Problem details:
Of the lines below, write out exactly those from the line with "- symmetry in" through the line with "intros Hwf. induction 1 as", both included, and skip the rest.

Provided records:
(* ===== verification/Startup.v ===== *)
(** * The startup sequence

    Theorems about every run of the startup loop over the frontier: what is
    started when, what is blocked, and what is left when the loop ends. *)

From S2P Require Import Prelude Config Graph Cycle Frontier FrontierLoops FrontierFacts.

#[local] Open Scope list_scope.

(** The services handed out by the [take_ready] calls of a run. *)
Definition started (tr : list label) : list string :=
  concat (map (λ l, match l with LTake batch => batch | _ => [] end) tr).

(** A service that was started and whose outcome was reported. *)
Definition reported (tr : list label) (s : string) : Prop := LReady s ∈ tr ∨ LFailed s ∈ tr.

Section startup.
Context `{HO : HashOrder}.

Lemma fstep_inv g st l st' :
  wf_graph g → frontier_inv g st → fstep g st l st' → frontier_inv g st'.
Proof.
  intros Hwf Hi Hs. destruct Hs as [st batch st' Ht|st s Hs|st s st' Hs Hm].
  - pose proof (take_ready_inv g st Hi) as H. by rewrite Ht in H.
  - by apply mark_ready_inv_aux.
  - by eapply mark_failed_inv_aux.
Qed.

Lemma frun_inv g tr st : wf_graph g → frun g tr st → frontier_inv g st.
Proof. intros Hwf. induction 1; [apply frontier_new_inv|by eapply fstep_inv]. Qed.

(** No report can get stuck: [mark_failed] returns on every started service. *)
Lemma mark_failed_returns g st s :
  wf_graph g → frontier_inv g st → s ∈ pending st → ∃ st', mark_failed s g st = Some st'.
Proof. intros Hwf Hi Hs. destruct (mark_failed_total g st s Hwf Hi) as (st' & ? & _). eauto. Qed.

Lemma frun_prefix g tr1 tr2 st : frun g (tr1 ++ tr2) st → ∃ st1, frun g tr1 st1.
Proof.
  revert st. induction tr2 as [|l tr2 IH] using rev_ind; intros st Hr.
  - rewrite app_nil_r in Hr. eauto.
  - rewrite app_assoc in Hr. inversion Hr as [H|tr st1 l' st2 Hr1 Hs H]; subst.
    + symmetry in H. apply app_nil in H as [_ ?]. done.
    + apply app_inj_tail in H as [-> ->]. eauto.
Qed.

Lemma frun_snoc g tr l st : frun g (tr ++ [l]) st → ∃ st1, frun g tr st1 ∧ fstep g st1 l st.
Proof.
  intros Hr. inversion Hr as [H|tr' st1 l' st2 Hr1 Hs H]; subst.
  - symmetry in H. apply app_nil in H as [_ ?]. done.
  - apply app_inj_tail in H as [-> ->]. eauto.
Qed.

(** What the sets of the frontier say about the labels of the run. *)
Record trace_inv (tr : list label) (st : StartupFrontier) : Prop := {
  ti_ready : ∀ s, s ∈ ready st ↔ LReady s ∈ tr;
  ti_failed : ∀ s, s ∈ failed st ↔ LFailed s ∈ tr;
  ti_started : ∀ s, s ∈ started tr ↔ s ∈ pending st ∪ ready st ∪ failed st;
  ti_nodup : NoDup (started tr);
}.

Lemma started_snoc tr l :
  started (tr ++ [l]) = started tr ++ match l with LTake batch => batch | _ => [] end.
Proof. unfold started. rewrite map_app, concat_app. cbn. by rewrite app_nil_r. Qed.

Lemma frun_trace g tr st : wf_graph g → frun g tr st → trace_inv tr st.
Proof.
  intros Hwf. induction 1 as [|tr st l st' Hr IH Hs].
  - destruct (frontier_new_sets g) as (Hr & Hp & Hb & Hc).
    split; unfold failed; rewrite ?Hr, ?Hp, ?Hc; [set_solver..|constructor].
  - pose proof (frun_inv _ _ _ Hwf Hr) as Hi. destruct IH as [T1 T2 T3 T4].
    assert (∀ l', l' ∈ tr ++ [l] ↔ l' ∈ tr ∨ l' = l) as Hin
      by (intros l'; rewrite elem_of_app, list_elem_of_singleton; done).
    split; setoid_rewrite Hin || rewrite ?started_snoc;
      destruct Hs as [st batch st' Ht|st s Hs|st s st' Hs Hm].
    + injection Ht as <- <-. cbn [ready]. intros x. rewrite T1. naive_solver.
    + destruct (mark_ready_sets g st s) as (-> & _). intros x.
      rewrite elem_of_union, elem_of_singleton, T1. naive_solver.
    + destruct (mark_failed_frame g st s Hwf Hi st' Hm) as (-> & _). intros x. rewrite T1. naive_solver.
    + injection Ht as <- <-. intros x. rewrite <-T2. naive_solver.
    + rewrite (mark_ready_failed g st s Hwf Hi Hs). intros x. rewrite T2. naive_solver.
    + rewrite (mark_failed_failed g st s Hwf Hi Hs st' Hm). intros x.
      rewrite elem_of_union, elem_of_singleton, T2. naive_solver.
    + pose proof (take_ready_pending st) as Hp. rewrite Ht in Hp. cbn [snd] in Hp.
      injection Ht as <- <-. rewrite Hp. intros x. rewrite elem_of_app, T3.
      unfold failed; cbn. rewrite elem_of_union. clear. set_solver.
    + rewrite app_nil_r, (mark_ready_failed g st s Hwf Hi Hs).
      destruct (mark_ready_sets g st s) as (-> & -> & _). intros x. rewrite T3.
      clear -Hs. destruct (decide (x = s)); set_solver.
    + rewrite app_nil_r, (mark_failed_failed g st s Hwf Hi Hs st' Hm).
      destruct (mark_failed_frame g st s Hwf Hi st' Hm) as (-> & -> & _). intros x. rewrite T3.
      clear -Hs. destruct (decide (x = s)); set_solver.
    + injection Ht as <- <-. apply NoDup_app. split; [done|]. split; [|apply (fi_queue_nodup _ _ Hi)].
      intros x Hx Hq. apply (fi_queue _ _ Hi) in Hq as (_ & Hxp & Hxc). apply T3 in Hx.
      pose proof (fi_ready _ _ Hi) as Hrc. unfold failed in Hx. clear -Hx Hxp Hxc Hrc. set_solver.
    + by rewrite app_nil_r.
    + by rewrite app_nil_r.
Qed.

(** The requirements of an unblocked service are ready once its dependencies finished. *)
Lemma requires_ready g st s :
  wf_graph g → frontier_inv g st → s ∉ blocked st →
  dependencies_of g s ⊆ ready st ∪ failed st → requires_of g s ⊆ ready st.
Proof.
  intros Hwf Hi Hb Hd d Hr. assert (d ∈ ready st ∪ failed st) as [|Hf]%elem_of_union; [|done|].
  { apply Hd. by apply (wf_requires _ Hwf). }
  exfalso. apply Hb, (fi_blocked_iff _ _ Hi). exists d. split; [done|]. by apply tc_once.
Qed.

Lemma queue_exact g st s :
  wf_graph g → frontier_inv g st →
  s ∈ ready_to_start st ↔
    s ∈ services g ∧ (s ∉ pending st ∪ ready st ∪ failed st) ∧
    dependencies_of g s ⊆ ready st ∪ failed st ∧ requires_of g s ⊆ ready st.
Proof.
  intros Hwf Hi. rewrite (fi_queue _ _ Hi). pose proof (fi_blocked _ _ Hi) as Hbc. split.
  - intros (Hu & Hp & Hc). assert (s ∉ blocked st) as Hb by (by intros ?%Hbc).
    destruct (unmet_zero_deps _ _ _ Hi Hu Hb) as [Hs Hd]. split; [done|]. split.
    + pose proof (fi_ready _ _ Hi). unfold failed. clear -Hp Hc H. set_solver.
    + split; [done|]. by apply (requires_ready g st s).
  - intros (Hs & Hn & Hd & Hr). assert (s ∉ blocked st) as Hb.
    { rewrite (fi_blocked_iff _ _ Hi). intros (f & Hf & Ht).
      assert (∃ y, y ∈ ready st ∧ (y = f ∨ tc (req g) y f)) as (y & Hy & Hyf).
      { inversion Ht as [? ? H|? y ? H H']; subst; eexists; (split; [by apply Hr|]); auto. }
      destruct Hyf as [->|Hyf].
      - unfold failed in Hf. clear -Hf Hy. set_solver.
      - apply (fi_ready_blocked _ _ Hi y Hy), (fi_blocked_iff _ _ Hi). eauto. }
    rewrite <-(fi_dom _ _ Hi) in Hs. apply elem_of_dom in Hs as [n Hu].
    pose proof (fi_unmet _ _ Hi _ _ Hu Hb) as Hsz.
    assert (filter (λ d, d ∉ ready st ∪ failed st) (dependencies_of g s) = ∅) as Hemp.
    { apply set_eq. intros x. rewrite elem_of_filter. clear -Hd. set_solver. }
    rewrite Hemp, size_empty in Hsz. subst n. split; [done|]. split; [clear -Hn; set_solver|].
    intros Hc. apply Hn. unfold failed. clear -Hc Hb. destruct (decide (s ∈ ready st)); set_solver.
Qed.
(** A service that has a dependency neither ready nor failed. *)
Lemma unfinished_dep g st s :
  ¬ (dependencies_of g s ⊆ ready st ∪ failed st) →
  ∃ d, d ∈ dependencies_of g s ∧ d ∉ ready st ∪ failed st.
Proof.
  intros Hnd. destruct (decide (set_Exists (λ d, d ∉ ready st ∪ failed st) (dependencies_of g s)))
    as [(d & ? & ?)|Hno]; [eauto|]. exfalso. apply Hnd. intros d Hdn.
  destruct (decide (d ∈ ready st ∪ failed st)); [done|]. exfalso. apply Hno. by exists d.
Qed.

(** With nothing queued and nothing pending, a service that is not completed
    waits, directly or not, for a blocked one. *)
Lemma waits_for_blocked g st l s :
  wf_graph g → frontier_inv g st → pending st = ∅ → ready_to_start st = [] →
  topo g l → s ∈ l → s ∈ services g → s ∉ completed st →
  ∃ d, tc (edge g) s d ∧ d ∈ blocked_services st.
Proof.
  intros Hwf Hi Hp Hq Hl. revert s.
  induction Hl as [|n l Hl IH Hn Hdep]; intros s Hs Hsv Hc; [set_solver|].
  apply elem_of_cons in Hs as [->|Hs]; [|by apply IH].
  assert (¬ (dependencies_of g n ⊆ ready st ∪ failed st)) as Hnd.
  { intros Hsub. destruct (decide (n ∈ blocked st)) as [Hb|Hb].
    - by apply (fi_blocked _ _ Hi) in Hb.
    - assert (n ∈ ready_to_start st) as Hnq; [|rewrite Hq in Hnq; set_solver].
      apply (queue_exact g st n Hwf Hi). split; [done|]. split.
      + rewrite Hp. pose proof (fi_ready _ _ Hi). unfold failed. clear -Hc H. set_solver.
      + split; [done|]. by apply (requires_ready g st n). }
  apply unfinished_dep in Hnd as (d & Hdn & Hdd).
  destruct (decide (d ∈ completed st)) as [Hdc|Hdc].
  - exists d. split; [by apply tc_once|]. unfold blocked_services, failed in *.
    destruct (decide (d ∈ blocked st)); [done|].
    exfalso. apply Hdd. clear -Hdc n0. destruct (decide (d ∈ ready st)); set_solver.
  - destruct (IH d) as (e & He & ?); [by apply Hdep|by apply (wf_deps_services _ _ _ Hwf Hdn)|done|].
    exists e. split; [|done]. by eapply tc_l.
Qed.

Lemma accounted_for g tr st :
  wf_graph g → validate_no_cycles g = Some (Ok ()) → frun g tr st →
  has_ready st = false → has_pending st = false →
  ∀ s, s ∈ services g →
    reported tr s ∨ s ∈ blocked_services st ∨ ∃ d, tc (edge g) s d ∧ d ∈ blocked_services st.
Proof.
  intros Hwf Hv Hr Hready Hpend s Hs.
  pose proof (frun_inv _ _ _ Hwf Hr) as Hi. pose proof (frun_trace _ _ _ Hwf Hr) as [T1 T2 T3 _].
  assert (detect_cycles g = Some []) as Hd.
  { unfold validate_no_cycles in Hv. destruct (detect_cycles g) as [[]|]; naive_solver. }
  destruct (no_cycles_topo g Hwf Hd) as (l & Hl & Hin).
  assert (pending st = ∅) as Hp by (unfold has_pending in Hpend; by case_bool_decide).
  assert (ready_to_start st = []) as Hq by (unfold has_ready in Hready; by case_bool_decide).
  destruct (decide (s ∈ completed st)) as [Hc|Hc]; [|right; right; apply (waits_for_blocked g st l s); auto].
  unfold reported. rewrite <-T1, <-T2. unfold blocked_services, failed.
  destruct (decide (s ∈ ready st)), (decide (s ∈ blocked st)); set_solver.
Qed.
End startup.

(** ** Executable runs *)

Inductive op := OTake | OReady (s : string) | OFailed (s : string).

(** Perform the operations in order, recording the labels; [None] when a report
    is about a service that is not pending. *)
Fixpoint exec `{HO : HashOrder} (g : DependencyGraph) (ops : list op) (tr : list label)
    (st : StartupFrontier) : option (list label * StartupFrontier) :=
  match ops with
  | [] => Some (tr, st)
  | OTake :: ops =>
      let '(batch, st') := take_ready st in exec g ops (tr ++ [LTake batch]) st'
  | OReady s :: ops =>
      if decide (s ∈ pending st) then exec g ops (tr ++ [LReady s]) (mark_ready s g st) else None
  | OFailed s :: ops =>
      if decide (s ∈ pending st) then
        st' ← mark_failed s g st; exec g ops (tr ++ [LFailed s]) st'
      else None
  end.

Result for this exercise:
  - symmetry in H. apply app_nil in H as [_ ?]. done.
  - apply app_inj_tail in H as [-> ->]. eauto.
Qed.

(** What the sets of the frontier say about the labels of the run. *)
Record trace_inv (tr : list label) (st : StartupFrontier) : Prop := {
  ti_ready : ∀ s, s ∈ ready st ↔ LReady s ∈ tr;
  ti_failed : ∀ s, s ∈ failed st ↔ LFailed s ∈ tr;
  ti_started : ∀ s, s ∈ started tr ↔ s ∈ pending st ∪ ready st ∪ failed st;
  ti_nodup : NoDup (started tr);
}.

Lemma started_snoc tr l :
  started (tr ++ [l]) = started tr ++ match l with LTake batch => batch | _ => [] end.
Proof. unfold started. rewrite map_app, concat_app. cbn. by rewrite app_nil_r. Qed.

Lemma frun_trace g tr st : wf_graph g → frun g tr st → trace_inv tr st.
Proof.
  intros Hwf. induction 1 as [|tr st l st' Hr IH Hs].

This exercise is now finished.